Define and clarify: Dave talked about this being the first step we can take to be more aware and sensitive (or help our students) to third-culture.
Part 1: How can we help expand our kids’ world view and see themselves as citizens of the world and the cultures that are right around them as well as those that are across the globe?
April: We do this with a lot of storytelling. What is happening in other places and what God is doing in other parts of the world? Email blasts, website articles, etc… That’s what the church is doing, but in MS we don’t really do a good job at this. It is hard work in the MS ministry. However, bringing people in and storytelling is still a big part of it. We’ll use our offering for mission and social justice type projects (things like sponsoring kids in Africa, praying for the kids we sponsor etc…. We just bought a cow in Africa). Our programs are regularly showing things that are happening in other parts of the world. At least one time a year we do a lesson series on third-culture topics.
Nate S: We support a missionary and we do mission trips with him and bring him in to talk with our students.
Scott: I wonder what lingo I would use with my students. At Newsong you might use the term third-culture because it’s part of the culture of the church. It might be really hard to communicate that concept with our students.
Alan R: Reach Global, Reach local
Phil: The best example we’ve heard of all this is Alan R’s adoption story and the integration of that process with the students and how much they have taken hold of and come around that story and project. My question is “where am I, outside of my responsibilities in the church, connecting with people very different from me?” If I am not doing this, how can what I teach be sustainable.
Alan M: We talk more about living the missional life and how our students and be thinking and living a life of mission that would include loving our neighbor. We just don’t do a good job of including the fact that our neighbor might be someone who is not like us or someone we don’t like, so it’s not really third-culture as we’ve talked about it today.
Phil: I just don’t like the fact that we tend to approach this as a program. That does not seem very real.
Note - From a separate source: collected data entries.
Lemma match_at_spec substr : forall s,
  match_at s substr = true <-> exists mid post, s = mid +:+ post /\ folded mid = folded substr.
Proof.
  unfold folded. induction substr as [|b substr IH]; intros s.
  - split; [intros _; exists "", s; done|]. destruct s; done.
  - destruct s as [|a s]; simpl.
    + split; [done|]. intros ([|x mid] & post & He & Hf); done.
    + rewrite andb_true_iff, Z.eqb_eq, IH. split.
      * intros (Hab & mid & post & -> & Hf). exists (String a mid), post. rewrite append_cons.
        split; [done|].
        change (fold_byte a :: (fold_byte <$> s2l mid) = fold_byte b :: (fold_byte <$> s2l substr)).
        by rewrite Hab, Hf.
      * intros ([|x mid] & post & He & Hf); [done|]. rewrite append_cons in He. injection He as -> ->.
        simpl in Hf. injection Hf as Hx Hf. split; [done|]. by exists mid, post.
Qed.

Lemma containsFold_loop_spec substr s :
  containsFold_loop s substr = true <->
  exists pre mid post, s = pre +:+ mid +:+ post /\ folded mid = folded substr.
Proof.
  induction s as [|a s IH]; cbn [containsFold_loop]; rewrite orb_true_iff, match_at_spec.
  - split.
    + intros [(mid & post & He & Hf)|]; [by exists "", mid, post|done].
    + intros ([|x pre] & mid & post & He & Hf); [left; by exists mid, post|done].
  - rewrite IH. split.
    + intros [(mid & post & He & Hf)|(pre & mid & post & -> & Hf)]; [by exists "", mid, post|].
      by exists (String a pre), mid, post.
    + intros ([|x pre] & mid & post & He & Hf); [left; by exists mid, post|right].
      rewrite append_cons in He. injection He as -> ->. by exists pre, mid, post.
Qed.

Lemma length_folded s : length (folded s) = String.length s.
Proof. unfold folded. rewrite length_fmap. induction s; simpl; congruence. Qed.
Christina: We have two guys come in from an African American church and talk about a rally that they were doing and invited our band to participate. They were the only white people at the event, but it was really cool.
Andy J: We’ve been doing all these things like the 30 hour famine and yet our kids wanted to know the people they were raising funds for, so we scrapped the projects that we were doing that were not relational and connected to us and we started focusing on the things that are right around us that our kids could really know.
Alan M: I’m not sure it can be a program because the program is so hard.
MarkO: One of the things I am hearing is when we consider junior high students and where they are developmentally there has to be a tangible or an ongoing reminder of what their involvement or money will bring. When we were doing 1Life Revolution stuff it was so-so, but when I came home with pictures and told them stories etc…We raised a ton more money than we anticipated because the kids were more involved and we put a real tangible face on it. We need to concretize these concepts with our students.
April: The practical stuff comes more naturally. We teach the theology of the practical and then give them a lot of examples that they can understand where they can apply this.
Ken R: Yet this is hard because most will not do the hard things that this might require.
MarkO: Remember that developmentally they are self-centered
Brook: A lot of this can be done in small groups and helping our small group leaders live this as well so that in smaller groups we can get the encouragement we need and challenge we need to get this done.
Corrie: The small group is a much better place for this because they can really get behind something together and really talk about it together. Each of our small groups have done projects that they came up with and have talked about and processed. The education of third-culture and the application can happen in a small group. They can walk together and learn together and experience it in a different way than the large group.
April: Margin has got to be a part of your life as well as the walking slowly so you have time and energy to put into the messiness of all this.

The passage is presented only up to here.